Provided records =>
#[local] Hint Resolve within_on_env within_observe within_read within_store_done within_start
  within_take_waiting within_next_tick : within.
#[local] Hint Extern 1 (foreign _) => exact I : within.

Lemma within_setDBConnection (id : string) : within (advance foreign) (setDBConnection cfg id).
Proof.
  unfold setDBConnection. destruct (buildDBConnFromID cfg id) as [conn|e] eqn:E; [|apply within_exit, _].
  intros s. cbn. destruct (mysqlConnection (server s)); cbn; split; cbn.
  - eexists [_]. split; [done|by apply Forall_singleton].
  - intros _ c. by intros [= <-].
  - by exists [].
  - intros _ c. by intros [= <-].
Qed.

Lemma within_command (P : event -> Prop) (argv : list string) :
  (forall a, P (Command a)) -> within (advance P) (command argv).
Proof. intros HP. unfold command. apply within_bind; [apply _|by apply within_observe|auto with within]. Qed.

#[local] Hint Resolve within_command within_setDBConnection : within.

Lemma within_partition_node (q t node : string) : within (advance foreign) (partition_node q t node).
Proof. unfold partition_node, CheckCall. follow. Qed.

#[local] Hint Resolve within_partition_node : within.

Lemma within_run_goroutine (g : goroutine) : within (advance foreign) (run_goroutine azs g).
Proof. unfold run_goroutine, PartitionIncoming, PartitionOutgoing. follow. Qed.

#[local] Hint Resolve within_run_goroutine : within.

Lemma within_interleave : within (advance foreign) (interleave cfg azs).
Proof. unfold interleave. follow. Qed.

Lemma within_getDBConnection : within (advance foreign) (getDBConnection cfg azs).
Proof. unfold getDBConnection. apply within_bind; [apply _|apply within_interleave|]. auto with within. Qed.
End Growth.
#[export] Hint Resolve within_on_env within_observe within_read within_store_done within_start : within.

(** ** What a passed check has seen *)
Section Checks.
Context {W : Type} `{CheckerEnv W} `{RangeOrder}.
Variables (cfg : Config) (azs : AZs).

(** The database of the node [id] was counted and had [m] rows. *)
Definition counted (new : list event) (id : string) (m : Z) : Prop :=
  exists conn, buildDBConnFromID cfg id = inl conn /\ Counted conn m ∈ new.

(** Everything but the acknowledgements of the writers. *)
Definition unwritten (e : event) : Prop := match e with Wrote _ _ => False | _ => True end.

Lemma foreign_unwritten (e : event) : foreign e -> unwritten e.
Proof. by destruct e. Qed.

Lemma within_interleave_any : within (advance cfg unwritten) (interleave cfg azs).
Proof. eapply within_mono; [apply foreign_unwritten|apply within_interleave]. Qed.
Lemma within_getDB_any : within (advance cfg unwritten) (getDBConnection cfg azs).
Proof. eapply within_mono; [apply foreign_unwritten|apply within_getDBConnection]. Qed.
#[local] Hint Resolve within_interleave_any within_getDB_any : within.
#[local] Hint Extern 1 (unwritten _) => exact I : within.

Lemma within_load_done : within (advance cfg unwritten) (load_done cfg azs).
Proof. unfold load_done. follow. Qed.
Lemma within_count_rows (q : string) (db : option string) : within (advance cfg unwritten) (count_rows q db).
Proof. unfold count_rows. follow. Qed.
#[local] Hint Resolve within_load_done within_count_rows : within.

(** A program returned: its events, and what holds of the connection. *)
Lemma advanced {A} (P : event -> Prop) (m : step W A) (s s' : run W) (a : A) :
  within (advance cfg P) m -> m s = (Ret a, s') -> connected cfg (server s) ->
  exists new, log s' = new ++ log s /\ Forall P new /\ connected cfg (server s').
Proof. intros Hm E Hc. destruct (Hm s) as [(n & L & F) C]. rewrite E in *. exists n. auto. Qed.

Lemma load_done_event (s s' : run W) (d : Z) :
  load_done cfg azs s = (Ret d, s') -> exists new, log s' = Loaded d :: new ++ log s.
Proof.
  unfold load_done, bind. destruct (interleave cfg azs s) as [[[]| | |] s1] eqn:E; try done.
  cbn. intros [= <- <-]. cbn. pose proof (within_interleave_any s) as [(n & L & _) _]. rewrite E in L.
  cbn in L. exists n. by rewrite L.
Qed.

Lemma count_rows_event (q : string) (db : option string) (s s' : run W) (m : Z) :
  count_rows q db s = (Ret m, s') ->
  exists conn, db = Some conn /\ log s' = Counted conn m :: log s /\ server s' = server s.
Proof.
  unfold count_rows, bind. destruct db as [conn|]; [|done]. cbn. unfold on_env.
  destruct (sql_Count conn q (env s)) as [r w]. cbn. intros [= <- <-]. by exists conn.
Qed.

Lemma getDBConnection_conn (s s' : run W) (id : string) (conn : option string) :
  getDBConnection cfg azs s = (Ret (id, conn), s') -> mysqlID (server s') = id /\ mysqlConnection (server s') = conn.
Proof.
  unfold getDBConnection, bind. destruct (interleave cfg azs s) as [[[]| | |] s1]; try done.
  cbn. by intros [= <- <- <-].
Qed.

Variable job : DMLJob (W := W).
Variable q : string.
Hypothesis Hjob : Check job = count_rows q.

Lemma within_check_node (masterID k : string) (m : Z) : within (advance cfg unwritten) (check_node cfg job masterID m k).
Proof. unfold check_node. rewrite Hjob. follow. Qed.

Lemma check_node_event (masterID k : string) (m : Z) (s s' : run W) :
  check_node cfg job masterID m k s = (Ret None, s') ->
  TrimPrefix k "slave/" = masterID \/ exists conn, buildDBConnFromID cfg (TrimPrefix k "slave/") = inl conn /\
    log s' = Counted conn m :: log s.
Proof.
  unfold check_node. rewrite Hjob. destruct (String.eqb_spec (TrimPrefix k "slave/") masterID); [by left|].
  destruct (buildDBConnFromID cfg _) as [conn|]; [|done]. unfold bind.
  destruct (count_rows q (Some conn) s) as [[r| | |] s1] eqn:E; try done.
  apply count_rows_event in E as (c & [= <-] & L & _).
  destruct (Z.eqb_spec r m) as [->|]; [|done]. intros [= <-]. right. eauto.
Qed.

Lemma check_nodes_event (masterID : string) (m : Z) (ks : list string) (s s' : run W) :
  for_each ks (check_node cfg job masterID m) s = (Ret None, s') ->
  exists new, log s' = new ++ log s /\
    forall k, k ∈ ks -> TrimPrefix k "slave/" = masterID \/ counted new (TrimPrefix k "slave/") m.
Proof.
  revert s. induction ks as [|k ks IH]; intros s; cbn [for_each].
  { intros [= <-]. exists []. split; [done|]. by intros k ?%elem_of_nil. }
  unfold bind. destruct (check_node cfg job masterID m k s) as [[[e|]| | |] s1] eqn:E; try done.
  intros (n2 & L2 & H2)%IH.
  destruct (within_check_node masterID k m s) as [(n1 & L1 & _) _]. rewrite E in L1. cbn in L1.
  exists (n2 ++ n1). split; [by rewrite L2, L1, app_assoc|].
  intros k' [->|Hk]%elem_of_cons.
  - apply check_node_event in E as [?|(conn & Hc & L)]; [by left|right].
    exists conn. split; [done|]. rewrite L in L1. change (Counted conn m :: log s) with ([Counted conn m] ++ log s) in L1.
    apply app_inv_tail in L1 as <-. apply elem_of_app. right. by apply list_elem_of_singleton.
  - destruct (H2 k' Hk) as [?|(conn & Hc & Hin)]; [by left|right].
    exists conn. rewrite elem_of_app. auto.
Qed.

Your instructions => Copy out every line of the entries where the string "Hjob" shows up.

Answer for the task =>
Hypothesis Hjob : Check job = count_rows q.
Proof. unfold check_node. rewrite Hjob. follow. Qed.
  unfold check_node. rewrite Hjob. destruct (String.eqb_spec (TrimPrefix k "slave/") masterID); [by left|].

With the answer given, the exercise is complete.